在人类生殖领域，早期胚胎丢失始终是困扰临床的难题。据统计，10-40%的受孕在植入阶段失败，其中约半数无法用染色体异常解释。环境因素如吸烟、饮酒已被确认为流产风险因素，但常用药物对胚胎发育的影响却鲜有研究。尤其值得注意的是，全球约50%孕妇使用的解热镇痛药对乙酰氨基酚(N-acetyl-para-aminophenol, APAP)，虽被监管部门认为妊娠期使用相对安全，但其对早期胚胎发育的潜在影响尚未阐明。

哥本哈根大学医院（Copenhagen University Hospital-Rigshospitalet）的研究团队通过多模型系统研究，首次揭示APAP通过抑制核糖核苷酸还原酶(RNR)干扰DNA合成，导致植入前胚胎发育阻滞。
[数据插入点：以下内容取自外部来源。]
Definition invoke (c : OmniParseAPIClient) (m : client_call) : CM dict :=
  match m with
  | TestHealth => test_health c
  | ParseDocument p => parse_document c p
  | ParseDocumentPdf p => parse_document_pdf c p
  | ParseDocumentPpt p => parse_document_ppt c p
  | ParseDocumentDocs p => parse_document_docs c p
  | ParseFileEndpoint ep p => _parse_file_endpoint c ep p
  | ParseImage p => parse_image c p
  | ProcessImage p task => process_image c p task
  | ParseMediaAudio p => parse_media_audio c p
  | ParseMediaVideo p => parse_media_video c p
  | ParseWebsite u => parse_website c u
  end.

(** The local file a file-based method reads. *)
Definition file_of (m : client_call) : option string :=
  match m with
  | TestHealth | ParseWebsite _ => None
  | ParseDocument p | ParseDocumentPdf p | ParseDocumentPpt p
  | ParseDocumentDocs p | ParseFileEndpoint _ p | ParseImage p
  | ProcessImage p _ | ParseMediaAudio p | ParseMediaVideo p => Some p
  end.

(** The request to [endpoint] that uploads [file_path] in the form field
    [field]. *)
Definition upload_request (c : OmniParseAPIClient) (endpoint field file_path : string)
    (content_type : option string) (data : list (string * string))
    (timeout : Z) : request :=
  mkRequest POST (base_url c ++ endpoint)
    (Some (mkFilePart field (path_basename L file_path) content_type))
    data [] [] timeout.

(** The HTTP request a method sends, once it gets that far. *)
Definition request_of (c : OmniParseAPIClient) (m : client_call) : request :=
  match m with
  | TestHealth => mkRequest GET (base_url c ++ "/") None [] [] [] 5
  | ParseDocument p =>
      upload_request c "/parse_document" "file" p (Some "application/pdf") [] 300
  | ParseDocumentPdf p => upload_request c "/parse_document/pdf" "file" p None [] 300
  | ParseDocumentPpt p => upload_request c "/parse_document/ppt" "file" p None [] 300
  | ParseDocumentDocs p => upload_request c "/parse_document/docs" "file" p None [] 300
  | ParseFileEndpoint ep p => upload_request c ep "file" p None [] 300
  | ParseImage p => upload_request c "/parse_image/image" "file" p None [] 300
  | ProcessImage p task =>
      upload_request c "/parse_image/process_image" "image" p None [("task", task)] 300
  | ParseMediaAudio p => upload_request c "/parse_media/audio" "file" p None [] 600
  | ParseMediaVideo p => upload_request c "/parse_media/video" "file" p None [] 600
  | ParseWebsite u =>
      mkRequest POST (base_url c ++ "/parse_website/parse") None
        [] [("url", u)] [("accept", "application/json")] 60
  end.

(** The file of a file-based method is there and opens. *)
Definition file_ready (m : client_call) : Prop :=
  match file_of m with
  | Some p => path_exists E p = true /\ open_rb E p = Returns tt
  | None => True
  end.

End Calls.

(** ** Observations on runs *)

(** [needle in hay] on strings. *)
Fixpoint contains (needle hay : string) : bool :=
  prefix needle hay ||
  match hay with
  | EmptyString => false
  | String _ rest => contains needle rest
  end.

Definition is_http (ev : event) : bool :=
  match ev with
  | EHttp _ => true
  | _ => false
  end.

(** The HTTP requests of a trace. *)
Definition http_requests (tr : list event) : list event := filter is_http tr.

(** The exit status of the process that ran [main()] as its last
    statement. *)
Definition exit_status (o : outcome unit) : Z :=
  match o with
  | Returns _ => 0
  | Raises (SystemExit code) => code
  | Raises KeyboardInterrupt => 130
  | Raises (Err _ _) => 1
  end.

Definition is_print (ev : event) : bool :=
  match ev with
  | EPrint _ => true
  | _ => false
  end.

(** ** One library and two environments, for the examples *)

Definition is_slash (c : ascii) : bool := Ascii.eqb c "/"%char.
Definition is_dot (c : ascii) : bool := Ascii.eqb c "."%char.

(** [p.rfind(c)], [-1] when there is none. *)
Fixpoint rfind_from (i : Z) (found : Z) (is_c : ascii -> bool) (p : string) : Z :=
  match p with
  | EmptyString => found
  | String a rest => rfind_from (i + 1) (if is_c a then i else found) is_c rest
  end.
Definition rfind (is_c : ascii -> bool) (p : string) : Z := rfind_from 0 (-1) is_c p.

(** [p[i:]]. *)
Definition str_from (i : Z) (p : string) : string :=
  substring (Z.to_nat i) (String.length p - Z.to_nat i) p.

(** [posixpath.basename]. *)
Definition posix_basename (p : string) : string := str_from (rfind is_slash p + 1) p.

(** [posixpath.splitext]: the extension starts at the last dot of the last
    component, unless only dots come before it there. *)
Definition posix_splitext (p : string) : string * string :=
  let sepIndex := rfind is_slash p in
  let dotIndex := rfind is_dot p in
  if (sepIndex <? dotIndex)%Z then
    let before := substring (Z.to_nat (sepIndex + 1))
                    (Z.to_nat (dotIndex - (sepIndex + 1))) p in
    if existsb (fun a => negb (is_dot a)) (list_ascii_of_string before)
    then (substring 0 (Z.to_nat dotIndex) p, str_from dotIndex p)
    else (p, "")
  else (p, "").

(** [posixpath.join] of two components. *)
Definition posix_join (a b : string) : string :=
  if prefix "/" b then b
  else if String.eqb a "" then b
  else if is_slash (match get (String.length a - 1) a with Some x => x | None => " "%char end)
       then a ++ b
  else a ++ "/" ++ b.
这项发表于《Human Reproduction》的研究结合酵母基因工程、人类胚胎干细胞(hESC)实验、小鼠胚胎移植模型和人类胚胎培养，证实治疗剂量下的APAP即可显著损害胚胎存活和发育能力。

研究采用的关键技术包括：1) 利用基因修饰的裂殖酵母(S. pombe)模型验证APAP对RNR的抑制作用；2) 通过流式细胞术和EdU标记检测HEK293细胞和hESC的细胞周期变化；3) 小鼠胚胎体外培养和子宫角移植实验评估发育潜能；4) 质谱分析人类生殖道样本中的APAP浓度；5) 人类冷冻胚胎复苏培养结合免疫荧光染色分析。

主要研究结果

APAP抑制核糖核苷酸还原酶和酵母增殖

通过构建RNR活性差异的酵母突变株，发现APAP对ddb1△菌株的生长抑制可被RNR高表达突变(ddb1△ spd1△和ddb1△ cdc22-D57N)逆转。分子对接显示APAP可能通过π-π堆积作用结合β-RNR辅因子位点，干扰酪氨酰自由基(Y122)形成。将酵母RNR替换为人源RRM1/RRM2后，APAP敏感性显著增强，证实其对人类RNR的抑制作用。

APAP减少人类体细胞和胚胎干细胞的DNA合成

500μM APAP使HEK293细胞S期比例增加1.5倍，EdU掺入量减少。200μM APAP处理hESC系H1和HUES4后，同样观察到S期阻滞(48小时)和DNA合成抑制，且细胞活力未受影响。代谢组学检测仅发现微量NAPQI代谢物，提示细胞周期效应主要源于APAP直接作用。

APAP破坏小鼠早期植入前发育

体外培养显示，≥50μM APAP处理24小时即导致C57BL/6小鼠2细胞胚胎分裂阻滞，48小时后囊胚形成率显著降低。免疫荧光显示25μM以上浓度会减少滋养外胚层(CDX2⁺)细胞比例，200μM处理导致细胞核碎裂。胚胎移植实验证实，100-200μM APAP暴露24小时使活胎数减少50%以上，48小时处理则完全阻止植入。

APAP影响囊胚期内细胞团发育

200μM APAP处理24小时使小鼠囊胚内细胞团(ICM)细胞数减少30%(P<0.001)，微管和F-actin染色显示ICM结构紊乱。人类D5-6囊胚经100μM APAP处理6小时后，可定义ICM的胚胎比例从72%降至44%，OCT3/4⁺细胞的EdU掺入强度降低21%。

APAP在女性生殖道达到治疗相关浓度

1g口服剂量1小时后，子宫内膜组织APAP浓度达80.3μM，子宫液最高达291.3μM。人类胚胎实验显示，100μM APAP使D2-3胚胎细胞数减少35%，200μM导致直接胚胎死亡。

结论与意义

该研究首次系统证明APAP通过抑制RNR干扰DNA合成，在治疗相关浓度下即可导致植入前胚胎发育异常。这一发现为解释不明原因早期妊娠丢失提供了新机制，提示育龄妇女应谨慎使用APAP。鉴于细胞分裂是所有发育过程的基础，该研究还呼吁关注APAP对其他发育阶段(如性腺和神经分化)的潜在影响。研究采用的跨物种验证策略——从酵母机制解析到人类胚胎表型确认——为生殖毒理学研究提供了范式。监管部门需重新评估APAP在妊娠早期的安全使用指南，特别是在辅助生殖和反复流产人群中。